Hepatocellular carcinoma (HCC) contributes to a heavy disease burden for its high prevalence and poor prognosis, with limited effective systemic therapies available. In the era of precision medicine, treatment efficacy might be improved by combining personalized systemic therapies. Since oncogenic activation is one of the primary driving forces in HCC, characterization of these oncogenes can provide insights for developing new targeted therapies. Based on RNA sequencing of epithelial-mesenchymal transition (EMT)-induced HCC cells, this study discovers and characterizes glioma pathogenesis-related protein 1 (GLIPR1) that robustly drives HCC progression and can potentially serve as a prognostic biomarker and therapeutic target with clinical utility. GLIPR1 serves opposing roles and involves distinct mechanisms in different cancers.

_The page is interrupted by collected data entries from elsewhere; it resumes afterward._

Lemma DeleteJob_terminal_proceeds_witness :
  let job := sample.row 4 "job-4" schema.StatusJobFailed "oom" NullTime.zero in
  let w := sample.world [job] 60 in
  let env := sample.with_fault (fun _ => None)
               (sample.with_runtime sample.svc_ok sample.env_ok) in
  let (r, w') := controller.DeleteJob env sample.ctx0 "job-4" w in
  r = (sample.ctx0, None)
  /\ calls w' = calls w ++ [RuntimeDeleteJob (sample.view job); RepoDelete "job-4"]
  /\ fst (models.GetJobByID env "job-4" w') = (Job.zero, Some ErrRecordNotFound).
Proof.
  intros job w env.
  pose proof (DeleteJob_terminal_proceeds env sample.ctx0 "job-4" job sample.svc_ok
                (sample.view job) w eq_refl eq_refl (resolves_sample _ _ _)) as H.
  destruct (controller.DeleteJob env sample.ctx0 "job-4" w) as [r w'].
  destruct H as (Hr & Hc & Hgone).
  split; [exact Hr|]. split; [exact Hc|]. exact (Hgone eq_refl).
Defined.

(** C5, as the specification words it, fails: on a job that has succeeded,
    [DeleteJob] calls the backend and then the repository's delete, returns
    [nil], and the record is gone. *)
Lemma DeleteJob_terminal_not_refused :
  let job := sample.row 1 "job-1" schema.StatusJobSucceeded "done" NullTime.zero in
  let w := sample.world [job] 100 in
  let out := controller.DeleteJob sample.env_ok sample.ctx0 "job-1" w in
  models.GetJobByID sample.env_ok "job-1" w = ((job, None), w)
  /\ schema.IsImmutableJobStatus (Job.Status job) = true
  /\ fst out = (sample.ctx0, None)
  /\ calls (snd out) = [RuntimeDeleteJob (sample.view job); RepoDelete "job-1"]
  /\ db (snd out) = [].
Proof. vm_compute. repeat split. Qed.
(** * specfit.specdata: spectroscopic line lists from the JPL and CDMS catalogs

    A shallow embedding of [src/specfit/specdata.py]:
    - the unit conversions [wavenumber_to_Kelvin] and [logint_to_EinsteinA],
    - the class [PartitionFunction],
    - the class [SpectroscopicData] with its two format normalisers
      [format_JPL] and [format_CDMS], the two query entry points and
      [parse_datafile].

    Numbers are IEEE binary64 values ([PrimFloat.float]), as Python's [float]
    and numpy's [float64] are; integers are [Z].  What the module imports from
    numpy, scipy, astropy and astroquery is not part of the repository: the
    pieces that are pure numerics (the constants, [np.exp], float power, the
    spline fit) and the two catalogue services are gathered in the class
    [Externals]; the table container of astropy is modelled below as far as the
    module uses it. *)

From Stdlib Require Import ZArith Floats Uint63 Bool Lia Ascii String.
From stdpp Require Import base option list strings gmap.
Example no_break_space_indents :
  TASK_LINE_PATTERN (String "194" (String "160" "  - [ ] Call"))
  = Some (String "194" (String "160" "  "), false, "Call").
Proof. reflexivity. Qed.

Example line_separator_ends_content :
  TASK_LINE_PATTERN
    ("- [x] Call" ++ String "226" (String "128" (String "168" "back")))
  = Some ("", true, "Call").
Proof. reflexivity. Qed.

(** X12: a line that the task-line pattern matches still matches, with the
    same three parts, when a carriage return follows it (a line of a CRLF
    document cut at the line feeds): the carriage return is not content. *)
Theorem task_line_ignores_carriage_return line parts :
  TASK_LINE_PATTERN line = Some parts ->
  TASK_LINE_PATTERN (line ++ String "013" "") = Some parts.
Proof.
  destruct parts as [[indent checked] text]. intros H.
  apply task_line_shape in H.
  destruct H as (Hsp & Hn & tail & -> & Htail).
  apply task_line_shape. repeat split; auto.
  exists (tail ++ String "013" "")%string. split.
  - now rewrite !append_assoc.
  - apply ends_or_breaks_iff. right.
    apply ends_or_breaks_iff in Htail. destruct Htail as [->|Htail].
    + discriminate.
    + now apply strip_any_some_more.
Qed.

Lemma task_line_ignores_carriage_return_witness :
  TASK_LINE_PATTERN "    - [x] Setup" = Some ("    ", true, "Setup")
  /\ TASK_LINE_PATTERN (String.append "    - [x] Setup" (String "013" ""))
     = Some ("    ", true, "Setup").
Proof.
  split; [reflexivity|].
  apply (@task_line_ignores_carriage_return "    - [x] Setup" ("    ", true, "Setup")).
  reflexivity.
Defined.

(** X13: the three line patterns exclude one another: no line is matched
    by two of the H1 pattern, the H2 pattern and the task-line pattern. *)
Theorem line_patterns_exclusive line :
  (H1_HEADER_PATTERN line <> None ->
   H2_HEADER_PATTERN line = None /\ TASK_LINE_PATTERN line = None)
  /\ (H2_HEADER_PATTERN line <> None ->
      H1_HEADER_PATTERN line = None /\ TASK_LINE_PATTERN line = None)
  /\ (TASK_LINE_PATTERN line <> None ->
      H1_HEADER_PATTERN line = None /\ H2_HEADER_PATTERN line = None).
Proof.
  unfold H1_HEADER_PATTERN, H2_HEADER_PATTERN.
  assert (A1 : forall t, strip_prefix "# " line = Some t ->
                         strip_prefix "## " line = None
                         /\ TASK_LINE_PATTERN line = None).
  { intros t H. apply strip_prefix_iff in H. subst line. split; reflexivity. }
  assert (A2 : forall t, strip_prefix "## " line = Some t ->
                         strip_prefix "# " line = None
                         /\ TASK_LINE_PATTERN line = None).
  { intros t H. apply strip_prefix_iff in H. subst line. split; reflexivity. }
  split; [|split].
  - destruct (strip_prefix "# " line) as [t|] eqn:E; [|congruence].
    intros _. now apply (A1 t).
  - destruct (strip_prefix "## " line) as [t|] eqn:E; [|congruence].
    intros _. now apply (A2 t).
  - intros Ht. split.
    + destruct (strip_prefix "# " line) as [t|] eqn:E; [|reflexivity].
      destruct (A1 t eq_refl) as [_ H]. congruence.
    + destruct (strip_prefix "## " line) as [t|] eqn:E; [|reflexivity].
      destruct (A2 t eq_refl) as [_ H]. congruence.
Qed.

However, based on integrated in-silico analysis, in vitro and in vivo functional investigations, we demonstrate that GLIPR1 plays a multi-faceted oncogenic role in HCC development via enhancing tumor proliferation, metastasis, and 5FU resistance. We also found that GLIPR1 induces EMT and is actively involved in the PI3K/PDK1/ROCK1 singling axis to exert its oncogenic effects. Thus, pre-clinical evaluation of GLIPR1 and its downstream factors in HCC patients might facilitate further discovery of therapeutic targets, as well as improve HCC chemotherapeutic outcomes and prognosis.